Easy Zucchini Feta Pie (Kolokithopita)
This is a recipe my grandmother would whip up for us on the weekends. You can cook the zucchini and onion in a pan or roast them like I did in the oven. Either way, we loved her for the warm company and delicious food she always made us. She was an angel before she became an angel.
Another fresh ingredients only recipe that really is simple to throw together. You can use a mandolin to slice the zucchini rounds or your knife; not too thick and not too thin. Keep in mind they will bake with the eggs and cheeses too! You can make this meal gluten free by subbing in almond flour in place of the breadcrumbs, which is great! You can use any shredded cheese you have.

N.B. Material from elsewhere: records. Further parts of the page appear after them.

(* ===== verification/SharedLists.v ===== *)
(** * SharedLists: the lists of jobs and workers

    The SharedList operations of src/backend/storage/lmgr/parallel.c, cancelWorkers and cleanup, and the postmaster's side of
    them, StartParallelWorkers and CancelParallelWorkers of src/backend/postmaster/postmaster.c.  The lists are those of
    PgList, in its store.  Spinlocks are left out except in StartParallelWorkers, where they matter. *)

From S2P Require Import Prelude PgList.

(** ** SharedList *)

Definition createShList : LM ptr := mret NIL.
Definition shListAppend (l object : ptr) : LM ptr := lappend l object.
Definition shListRemove (l object : ptr) : LM ptr := list_delete_ptr l object.
Definition shListRemoveNoLock (l object : ptr) : LM ptr := list_delete_ptr l object.
Definition shListAppendInt (l : ptr) (value : Z) : LM ptr := lappend_int l value.

(** A loop without a return in its body *)
Definition loop_result {A} (r : A + Empty_set) : A := match r with inl a => a | inr e => match e with end end.

(** ** Cancelling *)

(** [workerPid] reads the field of a worker; the answer is the list of workers to cancel. *)
Definition cancelWorkers (workerPid : ptr -> Z) (workers toCancel : ptr) : LM ptr :=
  r ← foreach (B := Empty_set) workers toCancel (fun lc acc => w ← lfirst lc; l ← shListAppendInt acc (workerPid w); mret (inl l));
  mret (loop_result r).

(** The pids that get a SIGINT; the list is freed. *)
Definition CancelParallelWorkers (toCancel : ptr) : LM (list Z * ptr) :=
  r ← foreach (B := Empty_set) toCancel [] (fun lc acc => pid ← lfirst_int lc; mret (inl (acc ++ [pid])));
  list_free toCancel;; mret (loop_result r, NIL).

(** ** cleanup *)

(** [release] stands for what the body does to the worker's queue and to the list of jobs.  [workers] is
    workersList->list, which the last call of the body sets. *)
Definition cleanup (release : ptr -> LM unit) (workers : ptr) : LM ptr :=
  r ← foreach (B := Empty_set) workers workers (fun lc l => w ← lfirst lc; release w;; l' ← shListRemove l w; mret (inl l'));
  mret (loop_result r).

(** ** Starting workers *)

(** What the postmaster does, in order; [Visit] is the look at the cell of a job. *)
Inductive event := Acquire | Release | Visit (job : nat) | ForkSlave (job : nat).

(** One pass over the jobs (their number and their [new] flag): the events, the jobs afterwards, [found].  The jobs are those
    that the pass comes by; what others do to the lock meanwhile is in [lock_after]. *)
Fixpoint start_pass (jobs : list (nat * bool)) : list event * list (nat * bool) * bool :=
  match jobs with
  | [] => ([], [], false)
  | (j, is_new) :: jobs' =>
    let '(es, js, found) := start_pass jobs' in
    if is_new then (Visit j :: Release :: ForkSlave j :: es, (j, false) :: js, true) else (Visit j :: es, (j, false) :: js, found)
  end.

Fixpoint StartParallelWorkers (fuel : nat) (jobs : list (nat * bool)) : option (list event * list (nat * bool)) :=
  match fuel with
  | O => None
  | S fuel' =>
    let '(es, jobs', found) := start_pass jobs in
    let es := Acquire :: es ++ [Release] in
    if found then match StartParallelWorkers fuel' jobs' with Some (es', jobs'') => Some (es ++ es', jobs'') | None => None end
    else Some (es, jobs')
  end.

Definition forked (es : list event) : list nat := omap (fun e => match e with ForkSlave j => Some j | _ => None end) es.
Definition visited (es : list event) : list nat := omap (fun e => match e with Visit j => Some j | _ => None end) es.
Definition new_jobs (jobs : list (nat * bool)) : list nat := omap (fun '(j, n) => if n : bool then Some j else None) jobs.

(** *** The spinlock *)

(** Who may take the lock of the list. *)
Inductive process := Postmaster | Backend.
#[export] Instance process_eq_dec : EqDecision process.
Proof. solve_decision. Defined.

(** Who took the lock last and has not lost it, after events of several processes; None when one of them has to wait.
    SpinLockAcquire waits for a lock that is free; SpinLockRelease frees it, whoever has it. *)
Fixpoint lock_after (l : option process) (es : list (process * event)) : option (option process) :=
  match es with
  | [] => Some l
  | (p, Acquire) :: es' => if l is None then lock_after (Some p) es' else None
  | (_, Release) :: es' => lock_after None es'
  | _ :: es' => lock_after l es'
  end.
Definition by_postmaster (es : list event) : list (process * event) := pair Postmaster <$> es.

(** ** Proofs *)

(** A cell in the middle of a chain. *)
Lemma lseg_mid cs h pl1 p d pl2 : lseg cs h (pl1 ++ (p, d) :: pl2) None -> cs !! p = Some (mkCell (Some d) (head pl2.*1)).
Proof.
  intros Hs. apply lseg_app in Hs as (t & _ & -> & n & Hp & Hs). destruct pl2 as [|[q e] pl2]; simpl in Hs; [by subst|].
  by destruct Hs as [-> _].
Qed.

(** A loop over a list that its body leaves alone. *)
Lemma foreach_stable {A} (body : ptr -> A -> LM (A + Empty_set)) (Inv : list (addr * ListData) -> A -> store -> Prop) h0 PL :
  (forall don acc s, Inv don acc s -> lseg (cells s) h0 PL None) ->
  (forall don p d n acc s, Inv don acc s -> cells s !! p = Some (mkCell (Some d) n) -> (p, d) ∈ PL -> exists acc' s', body (Some p) acc s = Ok (inl acc', s') /\ Inv (don ++ [(p, d)]) acc' s') ->
  forall rest don acc s fuel, Inv don acc s -> PL = don ++ rest -> base.length rest <= fuel ->
  exists acc' s', for_each_cell fuel (head rest.*1) acc body s = Ok (inl acc', s') /\ Inv PL acc' s'.
Proof.
  intros Hlist Hbody. induction rest as [|[p d] rest IH]; intros don acc s fuel HI HPL Hf.
  - exists acc, s. rewrite app_nil_r in HPL. subst don. by destruct fuel.
  - destruct fuel as [|fuel]; [simpl in Hf; lia|]. rewrite fmap_cons. cbn [for_each_cell head fst].
    pose proof (Hlist _ _ _ HI) as Hs. rewrite HPL in Hs. apply lseg_mid in Hs.
    destruct (Hbody don p d _ acc s HI Hs) as (acc1 & s1 & Hb & HI1); [rewrite HPL; set_solver|].
    rewrite (mbind_ok _ _ _ _ _ Hb). pose proof (Hlist _ _ _ HI1) as Hs1. rewrite HPL in Hs1. apply lseg_mid in Hs1.
    rewrite (mbind_ok _ _ _ _ _ (lnext_ok _ _ _ Hs1)). apply (IH (don ++ [(p, d)])); [done|by rewrite <- app_assoc|simpl in Hf; lia].
Qed.

Lemma start_pass_ok jobs : let '(es, jobs', found) := start_pass jobs in
  forked es = new_jobs jobs /\ new_jobs jobs' = [] /\ (found = false <-> new_jobs jobs = []) /\ jobs'.*1 = jobs.*1.
Proof.
  induction jobs as [|[j n] jobs IH]; [done|]. simpl. destruct (start_pass jobs) as [[es js] f]. destruct IH as (H1 & H2 & H3 & H4).
  destruct n; (split_and!; [simpl; congruence|done| |change (j :: js.*1 = j :: jobs.*1); by rewrite H4]).
  - by split.
  - done.
Qed.

Lemma start_quiet jobs : new_jobs jobs = [] -> start_pass jobs = (Visit <$> jobs.*1, jobs, false).
Proof.
  induction jobs as [|[j [|]] jobs IH]; simpl; [done|done|]. intros H. by rewrite IH by done.
Qed.

Lemma forked_app es es' : forked (es ++ es') = forked es ++ forked es'.
Proof. unfold forked. apply omap_app. Qed.
Lemma forked_visits js : forked (Visit <$> js) = [].
Proof. by induction js. Qed.

Lemma StartParallelWorkers_ok fuel jobs : 2 <= fuel ->
  exists es jobs', StartParallelWorkers fuel jobs = Some (es, jobs') /\ forked es = new_jobs jobs /\ new_jobs jobs' = [] /\
    jobs'.*1 = jobs.*1.
Proof.
  intros Hf. destruct fuel as [|[|fuel]]; [lia|lia|]. pose proof (start_pass_ok jobs) as H. cbn [StartParallelWorkers].
  destruct (start_pass jobs) as [[es js] found] eqn:E. destruct H as (H1 & H2 & H3 & H4). destruct found.
  - rewrite (start_quiet js H2). eexists _, js. split; [reflexivity|]. split_and!; [|done|done].
    change (Acquire :: es ++ [Release]) with ([Acquire] ++ es ++ [Release]).
    change (Acquire :: (Visit <$> js.*1) ++ [Release]) with ([Acquire] ++ (Visit <$> js.*1) ++ [Release]).
    rewrite !forked_app, forked_visits. simpl. by rewrite !app_nil_r.
  - eexists _, js. split; [reflexivity|]. split_and!; [|done|done].
    change (Acquire :: es ++ [Release]) with ([Acquire] ++ es ++ [Release]). rewrite !forked_app. simpl. by rewrite app_nil_r.
Qed.

(** A pass looks at every job and takes no lock. *)
Lemma start_pass_walk jobs : let '(es, _, _) := start_pass jobs in visited es = jobs.*1 /\ Acquire ∉ es.
Proof.
  induction jobs as [|[j n] jobs IH]; [simpl; split; [done|set_solver]|]. simpl. destruct (start_pass jobs) as [[es js] f].
  destruct IH as [H1 H2]. destruct n; simpl; (split; [change (j :: visited es = j :: jobs.*1); by rewrite H1|set_solver]).
Qed.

If you like this recipe you will love my Feta Zucchini Muffins or my Potato Zucchini Cups or my Cheesy Zucchini Bites.
Thank you for swinging by HungryHappens! If you decide to make this dish or any other from our site, we would greatly appreciate you taking the time to comment and rate it. LOVE YOUR LIFE!
Easy Zucchini Feta Pie
Ingredients
- 3 large zucchini, sliced
- 1 medium red onion, diced
- 1 tbs olive oil
- 1/2 tsp garlic powder
- 1/2 tsp onion powder
- salt and pepper to taste
- 3 eggs, lightly beaten
- 5 oz feta cheese, crumbled
- 1/4 cup grated parmesan cheese
- 1/2 tsp dried thyme
- 1/4 cup breadcrumbs (or almond flour)
- 1/2 cup shredded mozzarella
Instructions
- Preheat your oven to 400° F. Line a large baking dish with parchment paper. Toss your vegetables on the baking sheet with the oil, garlic powder, onion powder, salt and pepper to taste to coat all. Spread them out evenly (doesn't matter if they over lap) and roast for 20-22 minutes. Remove the pan from your oven and lower the heat to 375°F.

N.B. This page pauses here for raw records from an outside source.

Lemma free_inv bq N c R m hi ho q xs :
  queue_inv bq N (mkSys (Returned (RCell (Some c)) :: R) m hi ho) q xs ->
  queue_inv bq N (mkSys (Returned (RCell None) :: R) (set_qcells (delete c) m) hi ho) q xs.
Proof.
  intros [Hq [Hch Ht Hnd Hsz] Hb Hd Hm Hs Hi Hf Ho Ha Hst Hcap]; unfold total, sem_of in *; simpl in *.
  apply NoDup_cons in Ho as [Hc Ho].
  split; unfold total, sem_of; simpl; try done.
  - split; try done. eapply chain_frame; [|done]. intros x Hin. rewrite lookup_delete_ne; [done|set_solver].
  - intros d Hin. rewrite lookup_delete_ne by set_solver. apply Ha. set_solver.
  - set_solver.
Qed.

(** Every step of the system refines the abstract queue. *)
Lemma sys_step_refines bq N s s' q xs :
  queue_inv bq N s q xs -> sys_step bq s s' -> refines_step bq N s' xs.
Proof.
  intros HI Hs. destruct Hs as [i p p' m' s Hi Hb|i p h s Hi Hc|i v p s Hi Hc|i v c cell sol s Hi Hc|i c s Hi];
    destruct s as [ps m hi ho]; simpl in *;
    match goal with |- refines_step _ _ (mkSys (<[_ := ?x]> _) _ _ _) _ =>
      destruct (insert_front _ _ _ x Hi) as [Hp Hp'] end;
    pose proof (queue_inv_perm _ _ _ _ _ _ _ _ _ Hp HI) as HI'.
  - destruct (bq_step_refines _ _ _ _ _ _ _ _ _ _ _ HI' Hb) as (q' & xs' & HI2 & Hf).
    exists q', xs'. split; [|done]. by eapply queue_inv_perm.
  - apply refines_move with q. symmetry in Hp'. eapply queue_inv_perm; [exact Hp'|]. by eapply cancel_inv.
  - apply refines_move with q. symmetry in Hp'. eapply queue_inv_perm; [exact Hp'|]. by eapply call_inv.
  - apply refines_move with q. symmetry in Hp'. eapply queue_inv_perm; [exact Hp'|]. by eapply call_add_inv.
  - apply refines_move with q. symmetry in Hp'. eapply queue_inv_perm; [exact Hp'|]. by apply free_inv.
Qed.

(** ** Reachable states *)

(** A queue of capacity [N] that nobody uses yet. *)
Definition fresh_queue (bq : addr) (N : nat) (s : sys) : Prop :=
  exists q, queue_inv bq N s q [] /\ hist_in s = [].

Lemma reach_refines bq N s s' q xs :
  queue_inv bq N s q xs -> rtc (sys_step bq) s s' ->
  exists q' xs', queue_inv bq N s' q' xs' /\ rtc (fifo_step N) xs xs'.
Proof.
  intros HI Hr. revert q xs HI. induction Hr as [s|s s1 s2 Hs Hr IH]; intros q xs HI.
  - exists q, xs. split; [done|constructor].
  - destruct (sys_step_refines _ _ _ _ _ _ HI Hs) as (q1 & xs1 & HI1 & Hf).
    destruct (IH _ _ HI1) as (q2 & xs2 & HI2 & Hf2). exists q2, xs2. split; [done|].
    eapply rtc_l; eauto.
Qed.

Lemma reach_inv bq N s s' : fresh_queue bq N s -> rtc (sys_step bq) s s' -> Inv bq N s'.
Proof. intros (q & HI & _) Hr. destruct (reach_refines _ _ _ _ _ _ HI Hr) as (q' & xs' & ? & _). by exists q', xs'. Qed.

Lemma total_lookup f ps i p : ps !! i = Some p -> total f ps = f p + total f (delete i ps).
Proof. intros H. unfold total. by rewrite (delete_Permutation ps i p H) at 1. Qed.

- In a large bowl, mix together your eggs, feta, parmesan, breadcrumbs, thyme and salt and pepper to taste. Stir in the zucchini GENTLY to coat. Transfer half of this mixture to a 9 inch pie dish. Sprinkle evenly with the mozzarella and then top with the remaining zucchini batter. Top with another sprinkle of grated parmesan and bake for 50 minutes or until golden brown on top.
I did it exactly as given but doubled it. We eat a lot in this house. Lol. It was excellent. Thank u
HI Fanie, glad you liked it and thanks for the rating!
loved by my whole family. making it the 5th time….,
added spinich and mushrooms and reduced courgettes for some change.. delicious thankyou for sharing♥️
SO EASY AND DELICIOUS
I’ve made this twice and currently baking 3rd. It’s so good.
Made this tonight. Loved it. Thank you
I’m so excited for this! I tripled the eggs and doubled the cheese. Onion and zucchini somewhere in between. Making three pies – two are smaller than a regular pan and I”m giving them to friends. Thank you for this. Love all the variations as well! Will try them next! Way easier than a quiche.
I bought all the ingredients and will be making this tomorrow. Can’t wait to try it – looks delicious!
I am T2 Diabetic. Going to sub the breadcrumbs for low carb flour … will keep you posted!
I made this tonight, and it was delicious and so easy. Thanks!
Made this yesterday – it was incredible!
Thank you for this recipe. It’s absolutely delicious! I will be making this regularly for sure! So easy and fun to make.
Tried this last night & loved it!! I had a garden full of zucchini & wanted to mix up my recipes this year. It’s a keeper. Smells great while it’s baking in the oven!!
Love this recipe. Making it for a second time today !! Thank you
Made this about a month ago – the first of your recipes I tried – and it was so good! Loved the ease of roasting the zucchini and onions in the oven instead of sautéing!
I love that most all your recipes are low carb!! My hubby’s T1 diabetic and your recipes have so much great flavor don’t spike his bloodsugar 💜
Hi Cheri, thank you so much for the kind review and I’m glad the recipes are working for you and your family <3
💜
This is a fabulous recipe as written, but is also so versatile! Many ways to add in other items, and change up the cheeses. I am a feta freak, so that was perfect. I did use a more flavorful cheese for the mozz, though. I had a mix of parmesan, romano and asiago that was awesome in this. I’ll add mushrooms to my roasting pan next time just to change it up a little bit, but like I said, it’s awesome as is!
Hi Deb, sounds like it would also be amazing with the mushrooms! Thanks for trying the recipe and your kind rating!
Délicieux
<3 <3 <3
Hi, Zucchini vary so much in size. Do you have an approximate weight for how much I’ll need?
Hi Linda, I would suggest about 1 pound (give or take some ounces)! It cooks down so you can go a little over the pound if you want!